• [The problem]:
Provide again, from the entries below, every line from the one containing "CFloat r => r" through the one containing "- intros [msg Hthrow].", exactly as written, and no other line.

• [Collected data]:
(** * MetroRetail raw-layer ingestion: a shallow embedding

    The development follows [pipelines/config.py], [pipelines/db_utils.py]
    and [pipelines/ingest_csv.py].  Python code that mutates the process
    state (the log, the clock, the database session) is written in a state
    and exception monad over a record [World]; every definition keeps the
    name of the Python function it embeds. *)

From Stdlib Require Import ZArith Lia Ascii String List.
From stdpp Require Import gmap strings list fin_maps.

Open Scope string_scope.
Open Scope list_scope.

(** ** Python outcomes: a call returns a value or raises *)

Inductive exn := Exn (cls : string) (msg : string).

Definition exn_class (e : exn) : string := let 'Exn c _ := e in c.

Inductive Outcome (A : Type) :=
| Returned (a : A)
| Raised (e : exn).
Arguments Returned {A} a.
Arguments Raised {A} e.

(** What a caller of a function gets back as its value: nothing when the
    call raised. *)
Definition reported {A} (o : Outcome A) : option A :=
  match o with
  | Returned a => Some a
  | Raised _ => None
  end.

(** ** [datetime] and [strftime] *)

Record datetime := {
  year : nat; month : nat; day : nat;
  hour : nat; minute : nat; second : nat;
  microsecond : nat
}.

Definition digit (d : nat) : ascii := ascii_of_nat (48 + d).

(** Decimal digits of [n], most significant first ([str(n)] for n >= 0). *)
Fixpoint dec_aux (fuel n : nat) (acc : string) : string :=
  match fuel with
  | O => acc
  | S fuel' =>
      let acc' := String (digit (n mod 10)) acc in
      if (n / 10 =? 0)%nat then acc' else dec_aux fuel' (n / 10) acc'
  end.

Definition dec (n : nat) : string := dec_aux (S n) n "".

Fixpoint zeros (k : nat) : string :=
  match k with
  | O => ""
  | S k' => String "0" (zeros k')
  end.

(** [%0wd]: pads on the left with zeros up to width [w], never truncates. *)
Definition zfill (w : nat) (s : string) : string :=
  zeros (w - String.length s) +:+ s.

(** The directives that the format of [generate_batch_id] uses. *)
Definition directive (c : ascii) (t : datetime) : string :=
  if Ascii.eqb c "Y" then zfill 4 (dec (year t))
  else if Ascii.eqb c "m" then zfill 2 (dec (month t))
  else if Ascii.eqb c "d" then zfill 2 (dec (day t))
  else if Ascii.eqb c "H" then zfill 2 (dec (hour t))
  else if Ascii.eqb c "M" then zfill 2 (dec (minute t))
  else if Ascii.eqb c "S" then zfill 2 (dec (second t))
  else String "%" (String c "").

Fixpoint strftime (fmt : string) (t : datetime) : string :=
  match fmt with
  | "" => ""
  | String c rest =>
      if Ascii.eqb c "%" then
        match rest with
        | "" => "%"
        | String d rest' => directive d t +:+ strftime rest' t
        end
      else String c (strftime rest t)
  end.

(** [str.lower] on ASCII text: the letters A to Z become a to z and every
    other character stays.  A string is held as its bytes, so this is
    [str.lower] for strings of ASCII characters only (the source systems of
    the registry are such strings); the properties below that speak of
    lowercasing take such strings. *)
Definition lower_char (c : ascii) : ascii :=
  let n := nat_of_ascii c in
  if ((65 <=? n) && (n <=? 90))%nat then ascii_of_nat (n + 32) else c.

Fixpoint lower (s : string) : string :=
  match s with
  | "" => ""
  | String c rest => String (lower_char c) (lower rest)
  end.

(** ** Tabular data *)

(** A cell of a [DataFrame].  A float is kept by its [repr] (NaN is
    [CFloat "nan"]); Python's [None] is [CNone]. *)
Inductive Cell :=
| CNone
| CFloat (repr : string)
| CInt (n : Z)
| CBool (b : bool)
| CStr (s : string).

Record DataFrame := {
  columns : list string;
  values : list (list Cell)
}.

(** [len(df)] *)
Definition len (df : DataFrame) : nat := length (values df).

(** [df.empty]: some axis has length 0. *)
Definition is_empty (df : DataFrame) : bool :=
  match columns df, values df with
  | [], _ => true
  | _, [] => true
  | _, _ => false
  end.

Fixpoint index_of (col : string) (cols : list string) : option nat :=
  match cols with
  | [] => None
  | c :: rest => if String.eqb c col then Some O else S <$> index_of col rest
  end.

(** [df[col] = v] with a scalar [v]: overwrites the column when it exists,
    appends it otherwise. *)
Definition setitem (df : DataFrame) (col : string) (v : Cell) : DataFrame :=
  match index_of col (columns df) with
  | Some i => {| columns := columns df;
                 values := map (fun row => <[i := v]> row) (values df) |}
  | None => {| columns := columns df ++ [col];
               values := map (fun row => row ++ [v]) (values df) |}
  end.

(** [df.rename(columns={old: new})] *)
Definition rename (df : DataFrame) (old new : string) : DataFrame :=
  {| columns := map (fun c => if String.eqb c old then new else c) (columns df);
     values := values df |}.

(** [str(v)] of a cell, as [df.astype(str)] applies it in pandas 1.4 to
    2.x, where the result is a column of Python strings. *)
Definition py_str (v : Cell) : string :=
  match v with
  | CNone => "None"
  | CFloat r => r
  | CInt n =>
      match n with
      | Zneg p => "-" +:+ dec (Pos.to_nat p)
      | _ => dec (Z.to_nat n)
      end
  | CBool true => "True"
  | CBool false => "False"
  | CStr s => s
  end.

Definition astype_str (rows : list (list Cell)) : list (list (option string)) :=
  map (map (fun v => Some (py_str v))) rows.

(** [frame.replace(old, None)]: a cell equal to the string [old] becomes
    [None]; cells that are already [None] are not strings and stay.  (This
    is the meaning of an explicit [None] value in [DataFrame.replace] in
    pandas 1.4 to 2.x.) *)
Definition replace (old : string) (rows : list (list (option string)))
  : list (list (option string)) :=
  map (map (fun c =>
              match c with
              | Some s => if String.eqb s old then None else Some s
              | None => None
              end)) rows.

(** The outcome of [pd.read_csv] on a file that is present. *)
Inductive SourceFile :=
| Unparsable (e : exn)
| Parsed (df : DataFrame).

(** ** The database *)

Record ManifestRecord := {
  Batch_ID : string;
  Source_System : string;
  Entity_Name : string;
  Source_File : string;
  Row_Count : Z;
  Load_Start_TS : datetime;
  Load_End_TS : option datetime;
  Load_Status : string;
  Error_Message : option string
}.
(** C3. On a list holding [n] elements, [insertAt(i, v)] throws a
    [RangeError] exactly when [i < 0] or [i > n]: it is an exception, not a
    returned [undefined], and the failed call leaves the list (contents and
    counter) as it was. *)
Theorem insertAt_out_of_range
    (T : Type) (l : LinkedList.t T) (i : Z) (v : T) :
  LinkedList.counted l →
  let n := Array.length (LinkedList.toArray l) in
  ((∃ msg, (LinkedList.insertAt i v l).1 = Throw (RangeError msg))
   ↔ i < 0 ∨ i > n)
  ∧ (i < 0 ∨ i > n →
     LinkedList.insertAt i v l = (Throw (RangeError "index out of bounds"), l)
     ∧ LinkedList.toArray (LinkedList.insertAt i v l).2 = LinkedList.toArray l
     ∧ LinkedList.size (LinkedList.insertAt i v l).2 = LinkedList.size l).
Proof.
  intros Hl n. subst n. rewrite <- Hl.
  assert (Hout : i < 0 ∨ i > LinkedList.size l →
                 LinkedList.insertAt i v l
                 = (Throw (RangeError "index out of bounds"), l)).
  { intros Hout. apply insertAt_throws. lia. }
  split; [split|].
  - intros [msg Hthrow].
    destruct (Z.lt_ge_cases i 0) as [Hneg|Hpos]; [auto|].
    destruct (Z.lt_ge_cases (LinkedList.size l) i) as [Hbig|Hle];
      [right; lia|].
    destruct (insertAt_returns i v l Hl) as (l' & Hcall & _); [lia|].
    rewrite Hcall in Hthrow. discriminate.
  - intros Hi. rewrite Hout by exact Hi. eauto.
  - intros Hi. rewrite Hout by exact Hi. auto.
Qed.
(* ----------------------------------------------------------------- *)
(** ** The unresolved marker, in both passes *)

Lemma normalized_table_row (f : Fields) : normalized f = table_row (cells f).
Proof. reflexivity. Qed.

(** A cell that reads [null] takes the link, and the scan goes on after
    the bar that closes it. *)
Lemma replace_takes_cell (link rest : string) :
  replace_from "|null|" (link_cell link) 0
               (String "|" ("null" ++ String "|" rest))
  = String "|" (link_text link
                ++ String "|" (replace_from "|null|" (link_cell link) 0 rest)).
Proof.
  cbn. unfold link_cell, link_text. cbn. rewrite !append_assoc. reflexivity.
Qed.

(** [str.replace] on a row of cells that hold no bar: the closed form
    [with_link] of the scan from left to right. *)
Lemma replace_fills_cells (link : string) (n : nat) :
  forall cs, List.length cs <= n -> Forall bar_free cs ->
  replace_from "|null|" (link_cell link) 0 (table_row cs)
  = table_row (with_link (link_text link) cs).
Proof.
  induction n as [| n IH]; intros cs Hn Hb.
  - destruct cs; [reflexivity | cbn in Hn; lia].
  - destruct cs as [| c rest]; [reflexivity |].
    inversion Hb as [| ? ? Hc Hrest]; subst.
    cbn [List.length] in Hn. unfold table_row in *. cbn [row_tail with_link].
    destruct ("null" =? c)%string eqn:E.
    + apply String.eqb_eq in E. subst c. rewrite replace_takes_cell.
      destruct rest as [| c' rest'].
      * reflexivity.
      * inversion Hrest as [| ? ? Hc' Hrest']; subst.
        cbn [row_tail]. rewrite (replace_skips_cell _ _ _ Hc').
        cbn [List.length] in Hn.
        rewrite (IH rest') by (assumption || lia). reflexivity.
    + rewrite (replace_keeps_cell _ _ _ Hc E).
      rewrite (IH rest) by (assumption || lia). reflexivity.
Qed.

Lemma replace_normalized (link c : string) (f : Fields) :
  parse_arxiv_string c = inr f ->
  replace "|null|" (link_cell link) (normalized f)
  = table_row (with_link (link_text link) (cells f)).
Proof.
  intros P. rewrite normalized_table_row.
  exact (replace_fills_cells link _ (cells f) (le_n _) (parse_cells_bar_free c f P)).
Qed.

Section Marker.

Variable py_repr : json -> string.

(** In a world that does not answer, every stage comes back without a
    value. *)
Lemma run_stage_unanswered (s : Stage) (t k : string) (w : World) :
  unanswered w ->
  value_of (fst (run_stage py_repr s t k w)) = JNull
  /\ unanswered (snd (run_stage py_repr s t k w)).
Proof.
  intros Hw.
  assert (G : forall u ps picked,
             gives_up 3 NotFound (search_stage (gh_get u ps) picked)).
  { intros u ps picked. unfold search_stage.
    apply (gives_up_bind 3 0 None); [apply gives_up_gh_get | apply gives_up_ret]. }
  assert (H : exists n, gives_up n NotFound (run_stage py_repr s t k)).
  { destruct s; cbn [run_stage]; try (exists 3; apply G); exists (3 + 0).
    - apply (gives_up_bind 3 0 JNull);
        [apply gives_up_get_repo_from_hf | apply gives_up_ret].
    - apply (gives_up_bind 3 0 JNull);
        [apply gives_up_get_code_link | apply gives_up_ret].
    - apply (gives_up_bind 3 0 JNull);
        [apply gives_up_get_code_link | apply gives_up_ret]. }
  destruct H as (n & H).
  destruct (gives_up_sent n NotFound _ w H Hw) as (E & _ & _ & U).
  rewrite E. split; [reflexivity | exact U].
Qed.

• [Task solution]:
  | CFloat r => r
  | CInt n =>
      match n with
      | Zneg p => "-" +:+ dec (Pos.to_nat p)
      | _ => dec (Z.to_nat n)
      end
  | CBool true => "True"
  | CBool false => "False"
  | CStr s => s
  end.

Definition astype_str (rows : list (list Cell)) : list (list (option string)) :=
  map (map (fun v => Some (py_str v))) rows.

(** [frame.replace(old, None)]: a cell equal to the string [old] becomes
    [None]; cells that are already [None] are not strings and stay.  (This
    is the meaning of an explicit [None] value in [DataFrame.replace] in
    pandas 1.4 to 2.x.) *)
Definition replace (old : string) (rows : list (list (option string)))
  : list (list (option string)) :=
  map (map (fun c =>
              match c with
              | Some s => if String.eqb s old then None else Some s
              | None => None
              end)) rows.

(** The outcome of [pd.read_csv] on a file that is present. *)
Inductive SourceFile :=
| Unparsable (e : exn)
| Parsed (df : DataFrame).

(** ** The database *)

Record ManifestRecord := {
  Batch_ID : string;
  Source_System : string;
  Entity_Name : string;
  Source_File : string;
  Row_Count : Z;
  Load_Start_TS : datetime;
  Load_End_TS : option datetime;
  Load_Status : string;
  Error_Message : option string
}.
(** C3. On a list holding [n] elements, [insertAt(i, v)] throws a
    [RangeError] exactly when [i < 0] or [i > n]: it is an exception, not a
    returned [undefined], and the failed call leaves the list (contents and
    counter) as it was. *)
Theorem insertAt_out_of_range
    (T : Type) (l : LinkedList.t T) (i : Z) (v : T) :
  LinkedList.counted l →
  let n := Array.length (LinkedList.toArray l) in
  ((∃ msg, (LinkedList.insertAt i v l).1 = Throw (RangeError msg))
   ↔ i < 0 ∨ i > n)
  ∧ (i < 0 ∨ i > n →
     LinkedList.insertAt i v l = (Throw (RangeError "index out of bounds"), l)
     ∧ LinkedList.toArray (LinkedList.insertAt i v l).2 = LinkedList.toArray l
     ∧ LinkedList.size (LinkedList.insertAt i v l).2 = LinkedList.size l).
Proof.
  intros Hl n. subst n. rewrite <- Hl.
  assert (Hout : i < 0 ∨ i > LinkedList.size l →
                 LinkedList.insertAt i v l
                 = (Throw (RangeError "index out of bounds"), l)).
  { intros Hout. apply insertAt_throws. lia. }
  split; [split|].
  - intros [msg Hthrow].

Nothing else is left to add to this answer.